• _PROBLEM DESCRIPTION_: Using the data below, work out how many lines contain the word "LoadFile", then state that number without comment.

• _GIVEN INFORMATION_:

Lemma VerifyProof_spec t key proofs :
  wf (Z.to_nat maxPathLength) t → isEmpty t = false → no_collision (proofs ++ tree_bytes t) →
  ∃ v b, VerifyProof (node_Hash t) key proofs = Ok (v, b)
    ∧ if b then t_lookup t (toNibbles key) = Some v
      else t_lookup t (toNibbles key) = None
           ∨ ∃ u, u ∈ path_nodes t (toNibbles key) ∧ node_Hash u ∉ map DoubleSha256 proofs.
Proof.
  intros Hw He Hcol.
  destruct (walk (proof_store proofs) (verify_fuel key proofs) t _ (toNibbles key) ∅ Hw ltac:(lia)
    (nibbles_toNibbles key) (proof_store_partly _ _ _ Hw Hcol)) as [_ Hwalk].
  unfold VerifyProof. unfold collapse_child in Hwalk. rewrite He in Hwalk.
  destruct Hwalk as [Hm Hr].
  { unfold verify_fuel, trie_fuel. lia. }
  destruct (getWithPath _ _ _ _ _ _ _) as [m' [[[r leaf] pre]|e|]]; cbn [fst snd] in Hr; [|..|done].
  - destruct Hr as (v & -> & Hv). by exists v, true.
  - exists [], false. split; [done|]. destruct Hr as [Hr|(u & Hu & Hno)]; [by left|]. right. exists u. split; [done|].
    destruct (proof_store_spec proofs (node_Hash u)) as [(p & _ & _ & Hg)|[Hn _]]; [|done].
    unfold no_node in Hno. by rewrite Hno in Hg.
Qed.
End proof.

(** What [GetProof] answers for a key that is not too long. *)
Lemma GetProof_run `{Digest} {S} `{!Store S} (tr : Trie S) (t0 t : Node) (m : gmap bytes bytes) (key : bytes) :
  trie_inv tr t0 t m → too_big key = false →
  ∃ proofs o, (Trie_GetProof tr key).2 = Ok (proofs, o)
    ∧ match m !! key with
      | Some _ => o = None ∧ proofs = map node_Bytes (path_nodes t (toNibbles key))
      | None => o = Some ErrNotFound
      end.
Proof.
  intros Hi Hk. unfold Trie_GetProof. fold (too_big key). rewrite Hk.
  destruct (getProof_spec (t_Store tr) (t_mode tr) trie_fuel (t_root tr) t _ (toNibbles key) []
    (inv_rep _ _ _ _ Hi) (inv_wf _ _ _ _ Hi) ltac:(done) (nibbles_toNibbles key) (stack_fuel _) _ (inv_rc _ _ _ _ Hi))
    as (rc' & r & δ & E & _ & (a & -> & _ & Ha) & _). rewrite E.
  rewrite (holds_lookup _ _ _ (inv_holds _ _ _ _ Hi)) in Ha.
  destruct (m !! key); [destruct Ha as (n' & -> & _)|destruct Ha as (ps' & ->)]; by eexists _, _.
Qed.

(** Its proof is accepted, with the value of the key. *)
Lemma GetProof_accepted `{Digest} {S} `{!Store S} (tr : Trie S) (t0 t : Node) (m : gmap bytes bytes) (key v : bytes) :
  trie_inv tr t0 t m → no_collision (tree_bytes t) → too_big key = false → m !! key = Some v →
  ∃ proofs, (Trie_GetProof tr key).2 = Ok (proofs, None) ∧ VerifyProof (StateRoot tr) key proofs = Ok (v, true).
Proof.
  intros Hi Hcol Hk Hv. pose proof (inv_wf _ _ _ _ Hi) as Hw. pose proof (inv_holds _ _ _ _ Hi) as Hh.
  destruct (GetProof_run tr t0 t m key Hi Hk) as (proofs & o & E & Ho). rewrite Hv in Ho. destruct Ho as [-> ->].
  eexists. split; [exact E|].
  assert (isEmpty t = false) as He by (apply (holds_nonempty _ _ Hh); intros ->; by rewrite lookup_empty in Hv).
  rewrite (StateRoot_rep _ _ _ _ Hi), He.
  destruct (VerifyProof_spec t key (map node_Bytes (path_nodes t (toNibbles key))) Hw He) as (w & b & E' & Hb).
  { assert (∀ x, x ∈ map node_Bytes (path_nodes t (toNibbles key)) ++ tree_bytes t → x ∈ tree_bytes t) as Hsub.
    { intros x [(u & -> & Hu%path_nodes_sub)%list_elem_of_fmap|]%elem_of_app; [by apply list_elem_of_fmap_2|done]. }
    intros x y Hx Hy. apply Hcol; by apply Hsub. }
  rewrite E'. rewrite (holds_lookup _ _ _ Hh), Hv in Hb. destruct b; [congruence|].
  destruct Hb as [|(u & Hu & Hn)]; [done|]. destruct Hn. rewrite (wf_node_Hash _ _ _ Hw (path_nodes_sub _ _ _ Hu)).
  by apply list_elem_of_fmap_2, list_elem_of_fmap_2.
Qed.

(** The items of a proof are nodes of the trie. *)
Lemma GetProof_sub `{Digest} {S} `{!Store S} (tr : Trie S) (t0 t : Node) (m : gmap bytes bytes) (key : bytes) proofs :
  trie_inv tr t0 t m → (Trie_GetProof tr key).2 = Ok (proofs, None) → ∀ x, x ∈ proofs → x ∈ tree_bytes t.
Proof.
  intros Hi E. destruct (too_big key) eqn:Hk.
  { unfold Trie_GetProof in E. fold (too_big key) in E. by rewrite Hk in E. }
  destruct (GetProof_run tr t0 t m key Hi Hk) as (ps & o & E' & Ho). rewrite E in E'. injection E' as <- <-.
  destruct (m !! key); [destruct Ho as [_ ->]|done].
  intros x (u & -> & Hu%path_nodes_sub)%list_elem_of_fmap. by apply list_elem_of_fmap_2.
Qed.

(** ** Properties *)

(** C28: [GetProof] of a key that the trie holds gives a proof that
    [VerifyProof] accepts for the trie's root, with the key's value; of any
    other key it gives an error. The trie's nodes are assumed not to collide. *)
Theorem proof_complete `{Digest} {S} `{!Store S} (tr : Trie S) (t0 t : Node) (m : gmap bytes bytes) (key : bytes) :
  trie_inv tr t0 t m → no_collision (tree_bytes t) →
  (too_big key = true → (Trie_GetProof tr key).2 = Ok ([], Some (EMsg "key is too big")))
  ∧ (too_big key = false →
       match m !! key with
       | Some v => ∃ proofs, (Trie_GetProof tr key).2 = Ok (proofs, None)
                     ∧ VerifyProof (StateRoot tr) key proofs = Ok (v, true)
       | None => ∃ proofs, (Trie_GetProof tr key).2 = Ok (proofs, Some ErrNotFound)
       end).
Proof.
  intros Hi Hcol. split; intros Hk.
  { unfold Trie_GetProof. fold (too_big key). by rewrite Hk. }
  destruct (m !! key) as [v|] eqn:Hv; [by apply (GetProof_accepted tr t0 t m)|].
  destruct (GetProof_run tr t0 t m key Hi Hk) as (proofs & o & E & Ho). rewrite Hv in Ho. rewrite E.
  exists proofs. by rewrite Ho.
Qed.
Lemma PutChangeSet_spec s m puts stores :
  fork_inv s m → wf_puts puts → wf_stores stores →
  (∀ k v, gm stores !! k = Some (Some v) → v ≠ []) →
  let '(s', r) := PutChangeSet s puts stores in
  fork_inv s' m ∧
  match r with
  | Ok _ => ∀ k, view s' m k = match (gm puts ∪ gm stores) !! k with Some c => c | None => view s m k end
  | Err _ => ∀ k, gm puts !! k = None → gm stores !! k = None → view s' m k = view s m k
  | Panic => False
  end.
Proof.
  intros Hi Hp Hst Hne. unfold PutChangeSet.
  pose proof (st_put_spec (fs_base s) puts stores (fi_base _ _ Hi) Hp Hst) as Hput.
  destruct (st_put (fs_base s) puts stores) as [base r]. destruct Hput as [Hwf Hr].
  set (ov := fold_left overlay_change _ _).
  assert (∀ k, Overlay_Get ov k = match gm stores !! k with
    Some c => Some (clone_val c) | None => Overlay_Get (fs_overlay s) k end) as Hov.
  { intros k. unfold ov. rewrite Overlay_Get_changes.
    - by rewrite list_to_map_to_list.
    - apply NoDup_fst_map_to_list.
    - apply Forall_forall. intros [k' c'] Hk'%elem_of_map_to_list. cbn. apply stor_key_is. exact (Hst _ _ Hk'). }
  assert (∀ k c, gm stores !! k = Some c → clone_val c = c) as Hclone.
  { intros k [v|] Hk; [|done]. specialize (Hne k v Hk). by destruct v. }
  split.
  { constructor; [done|apply (fi_remote _ _ Hi)|]. apply overlay_ok_changes; [apply (fi_overlay _ _ Hi)|].
    apply Forall_forall. intros [k' [v|]] Hk'%elem_of_map_to_list; [|done]. cbn. intros [= ->].
    by apply (Hne k' []). }
  destruct r as [u|e|]; [| |done].
  - intros k. unfold view, remote_part. cbn [fs_overlay fs_base fs_remote]. rewrite Hov, Hr, lookup_apply_changes.
    destruct (isContractStorageKey k) eqn:Hk.
    + assert (gm puts !! k = None) as Hpn.
      { destruct (gm puts !! k) eqn:E; [|done]. apply Hp, mem_key_is in E. congruence. }
      rewrite lookup_union, Hpn, (left_id_L None _).
      destruct (gm stores !! k) as [c|] eqn:E; [by rewrite (Hclone k c E)|]. done.
    + assert (gm stores !! k = None) as Hsn.
      { destruct (gm stores !! k) eqn:E; [|done]. apply Hst, stor_key_is in E. congruence. }
      by rewrite lookup_union, Hsn, (right_id_L None _).
  - intros k Hpn Hsn. unfold view, remote_part. cbn [fs_overlay fs_base fs_remote]. by rewrite Hov, Hsn, Hr.
Qed.
End view.

(** ** Seeking *)

Section find.
Context `{Digest} (rpc : RPC).

Definition put_item (id : Z) (merged : changes) (itemKey value : bytes) : changes * bool :=
  (<[makeContractStorageKey id itemKey := Some value]> merged, true).

Lemma makeContractStorageKey_inj id k k' :
  makeContractStorageKey id k = makeContractStorageKey id k' → k = k'.
Proof. unfold makeContractStorageKey. intros [=]. done. Qed.

(** [merged'] is [merged] with the items of [P] put in. *)
Definition put_all (id : Z) (P : KeyValue → Prop) (merged merged' : changes) : Prop :=
  (∀ x, P x → merged' !! makeContractStorageKey id (kv_key x) = Some (Some (kv_val x)))
  ∧ (∀ k, (∀ x, P x → k ≠ makeContractStorageKey id (kv_key x)) → merged' !! k = merged !! k).

Lemma put_all_trans id P Q R m0 m1 m2 :
  put_all id P m0 m1 → put_all id Q m1 m2 → (∀ x, R x ↔ P x ∨ Q x) →
  (∀ x y, P x → Q y → kv_key x = kv_key y → x = y) → put_all id R m0 m2.
Proof.
  intros [HP1 HP2] [HQ1 HQ2] HR Hfun. split.
  - intros x Hx. destruct (proj1 (HR x) Hx) as [Hp|Hq]; [|by apply HQ1].
    destruct (decide (m2 !! makeContractStorageKey id (kv_key x) = m1 !! makeContractStorageKey id (kv_key x))) as [->|Hne];
      [by apply HP1|].
    destruct (decide (m2 !! makeContractStorageKey id (kv_key x) = Some (Some (kv_val x)))) as [|Hne2]; [done|].
    exfalso. apply Hne, HQ2. intros y Hy Heq. apply makeContractStorageKey_inj in Heq.
    apply Hne2. rewrite (Hfun x y Hp Hy Heq) in *. by apply HQ1.
  - intros k Hk. rewrite HQ2, HP2; [done|..]; intros x Hx; apply Hk, HR; tauto.
Qed.

Lemma iterate_page_spec (r : RemoteStateStore) (m : gmap bytes bytes) (id : Z) (c prefix : bytes) (l : list KeyValue) (merged : changes) :
  remote_inv rpc r m → rs_contractByID r !! id = Some c →
  (∀ x : KeyValue, x ∈ l → m !! state_key id (kv_key x) = Some (kv_val x) ∧ has_prefix (kv_key x) prefix = true) →
  ∃ r' merged', iterate_page (put_item id) c prefix [] l r merged = (r', merged', true)
    ∧ remote_inv rpc r' m ∧ same_remote r r' ∧ put_all id (λ x, x ∈ l) merged merged'.
Proof.
  intros Hi Hid Hl. revert r merged Hi Hid. induction l as [|x l IH]; intros r merged Hi Hid; cbn [iterate_page].
  { exists r, merged. split; [done|]. split; [done|]. split; [done|]. split; [|done].
    intros x Hx. by apply elem_of_nil in Hx. }
  destruct (Hl x ltac:(left)) as [Hm Hp]. rewrite Hp, andb_false_r. rewrite (bool_decide_eq_false_2 ([] ≠ [])) by (by intros Hx).
  cbn [andb put_item].
  pose proof (remember_same r (CacheKey c (kv_key x)) (kv_val x)) as Hs.
  assert (remote_inv rpc (remember r (CacheKey c (kv_key x)) (kv_val x)) m) as Hi1.
  { apply (remote_inv_same rpc r); [done..|]. by apply (cache_ok_new rpc r _ m id c (kv_key x) (kv_val x)), cached_remember. }
  destruct (IH ltac:(intros y Hy; apply Hl; by right) _
    (<[makeContractStorageKey id (kv_key x) := Some (kv_val x)]> merged) Hi1 ltac:(by rewrite (proj2 Hs)))
    as (r' & merged' & E & Hi' & Hs' & Hput).
  exists r', merged'. split; [done|]. split; [done|]. split.
  { destruct Hs, Hs'. split; congruence. }
  apply (put_all_trans id (λ y, y = x) (λ y, y ∈ l) (λ y, y ∈ x :: l) merged
    (<[makeContractStorageKey id (kv_key x) := Some (kv_val x)]> merged) merged'); [|exact Hput|..].
  - split; [intros y ->; by rewrite lookup_insert_eq|]. intros k Hk. rewrite lookup_insert_ne; [done|].
    intros Heq. by apply (Hk x).
  - intros y. apply elem_of_cons.
  - intros y z -> Hz Heq. destruct (Hl z ltac:(by right)) as [Hz' _].
    destruct x as [kx vx], z as [kz vz]. cbn in *. subst. congruence.
Qed.
(* ===== verification/Nanvil.v ===== *)
(** * Nanvil: the state of the development node

    Models the parts of [pkg/nanvil] that keep state of their own: snapshots
    ([snapshot/manager.go]), the dump of a chain to a file and back
    ([persist/chain.go]), impersonation ([impersonate/registry.go]), relay
    outcomes ([txregistry/registry.go]) and the timestamps of new blocks
    ([producer/producer.go]). *)

From S2P Require Import Prelude Storage Fork ForkSpec.
#[local] Open Scope Z_scope.

(** ** Snapshots *)

(** The digits of [%x]; the fuel is the number of digits. *)
Fixpoint hex_digits (fuel : nat) (n : Z) : bytes :=
  match fuel with
  | O => []
  | S fuel => if bool_decide (n < 16) then [hex_digit n] else hex_digits fuel (n / 16) ++ [hex_digit (n mod 16)]
  end.

(** [fmt.Sprintf("0x%x", counter)] of a counter that is not negative *)
Definition snapshot_id (counter : Z) : bytes := x30 :: x78 :: hex_digits 16 counter.

Record State := mkState { st_ID : bytes; st_Height : Z }.

Record Manager := mkManager { mg_snapshots : list State; mg_counter : Z }.

Definition NewManager : Manager := mkManager [] 0.

(** The chain is what the manager sees of it: its height, whether it runs, and
    the reset of its state, which may fail. *)
Class Chain (C : Type) := {
  BlockHeight : C → Z;
  isRunning : C → bool;
  resetStateInternal : C → Z → C * option unit;
}.

Section snapshots.
Context {C : Type} `{!Chain C}.

(** [Blockchain.Reset]; [None] is an error. *)
Definition Reset (c : C) (height : Z) : C * option unit :=
  if isRunning c then (c, None) else resetStateInternal c height.

Definition Snapshot (m : Manager) (c : C) : Manager * bytes :=
  let counter := mg_counter m + 1 in
  let id := snapshot_id counter in
  (mkManager (mg_snapshots m ++ [mkState id (BlockHeight c)]) counter, id).

Fixpoint find_state (id : bytes) (l : list State) (i : nat) : option (nat * Z) :=
  match l with
  | [] => None
  | s :: l => if bool_decide (st_ID s = id) then Some (i, st_Height s) else find_state id l (i + 1)
  end.

Definition Revert (m : Manager) (c : C) (id : bytes) : Manager * C * option unit :=
  match find_state id (mg_snapshots m) 0 with
  | None => (m, c, None)
  | Some (found, target) =>
      match Reset c target with
      | (c, None) => (m, c, None)
      | (c, Some _) => (mkManager (take (found + 1) (mg_snapshots m)) (mg_counter m), c, Some tt)
      end
  end.

Definition List_ (m : Manager) : list State := mg_snapshots m.

Definition Restore (m : Manager) (snaps : list State) : Manager := mkManager snaps (mg_counter m).

(** [LoadFile] of a file with a height and snapshots *)
Definition LoadFile (m : Manager) (c : C) (height : Z) (snaps : list State) : Manager * C * option unit :=
  let m := mkManager snaps (mg_counter m) in
  if bool_decide (0 < height) && bool_decide (height < BlockHeight c) then
    let '(c, r) := Reset c height in (m, c, r)
  else (m, c, Some tt).

(** The managers of a chain that goes its way, with the snapshots given out. *)
Inductive reach : Manager → list State → Prop :=
  | reach_new : reach NewManager []
  | reach_snapshot m h c : reach m h → mg_counter m < 2 ^ 63 - 1 →
      reach (Snapshot m c).1 (h ++ [mkState (Snapshot m c).2 (BlockHeight c)])
  | reach_revert m h c id : reach m h → reach (Revert m c id).1.1 h.
End snapshots.

(** ** The dump of a chain *)

(** What a string is after [json.Marshal] and [json.Unmarshal]: bytes that are
    not of a valid UTF-8 sequence become the replacement character. *)
Definition cont (lo hi : Z) (b : byte) : bool := bool_decide (lo <= b2z b) && bool_decide (b2z b <= hi).

(** The bytes after the first of a sequence of [n] bytes. *)
Definition rune_tail (s : bytes) (lo hi : Z) (n : nat) : option nat :=
  match s with
  | b1 :: s =>
      if cont lo hi b1 && bool_decide (n - 2 <= length s)%nat && forallb (cont 128 191) (take (n - 2) s)
      then Some n else None
  | [] => None
  end.

(** The length of the sequence that begins the string, if it is valid. *)
Definition rune_len (s : bytes) : option nat :=
  match s with
  | [] => None
  | b0 :: s =>
      let x := b2z b0 in
      if bool_decide (x < 128) then Some 1%nat
      else if bool_decide (x < 194) then None
      else if bool_decide (x < 224) then rune_tail s 128 191 2%nat
      else if bool_decide (x = 224) then rune_tail s 160 191 3%nat
      else if bool_decide (x = 237) then rune_tail s 128 159 3%nat
      else if bool_decide (x < 240) then rune_tail s 128 191 3%nat
      else if bool_decide (x = 240) then rune_tail s 144 191 4%nat
      else if bool_decide (x < 244) then rune_tail s 128 191 4%nat
      else if bool_decide (x = 244) then rune_tail s 128 143 4%nat
      else None
  end.

Fixpoint json_string_loop (fuel : nat) (s : bytes) : bytes :=
  match fuel, s with
  | O, _ | _, [] => []
  | S fuel, _ :: _ =>
      match rune_len s with
      | Some n => take n s ++ json_string_loop fuel (drop n s)
      | None => xef :: xbf :: xbd :: json_string_loop fuel (drop 1 s)
      end
  end.

Definition json_string (s : bytes) : bytes := json_string_loop (length s) s.

(** A Go map of strings through JSON, and a list. *)
Definition json_map (m : gmap bytes bytes) : gmap bytes bytes :=
  list_to_map (map (λ p, (json_string p.1, json_string p.2)) (map_to_list m)).

Definition hex_val (b : byte) : option Z :=
  let x := b2z b in
  if bool_decide (48 <= x) && bool_decide (x <= 57) then Some (x - 48)
  else if bool_decide (97 <= x) && bool_decide (x <= 102) then Some (x - 87)
  else if bool_decide (65 <= x) && bool_decide (x <= 70) then Some (x - 55)
  else None.

(** [hex.DecodeString] *)
Fixpoint DecodeString (s : bytes) : option bytes :=
  match s with
  | [] => Some []
  | a :: b :: s => x ← hex_val a; y ← hex_val b; t ← DecodeString s; Some (z2b (16 * x + y) :: t)
  | [_] => None
  end.

(** [None] is the [nil] map. *)
Definition encodeMap (m : changes) : gmap bytes bytes :=
  list_to_map (map (λ p, (EncodeToString p.1, match p.2 with Some v => EncodeToString v | None => [] end))
    (map_to_list m)).

Definition decode_entry (p : bytes * bytes) : option (bytes * option bytes) :=
  k ← DecodeString p.1;
  if bool_decide (p.2 = []) then Some (k, None) else v ← DecodeString p.2; Some (k, Some v).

• _RESULT FOR THIS TASK_: 2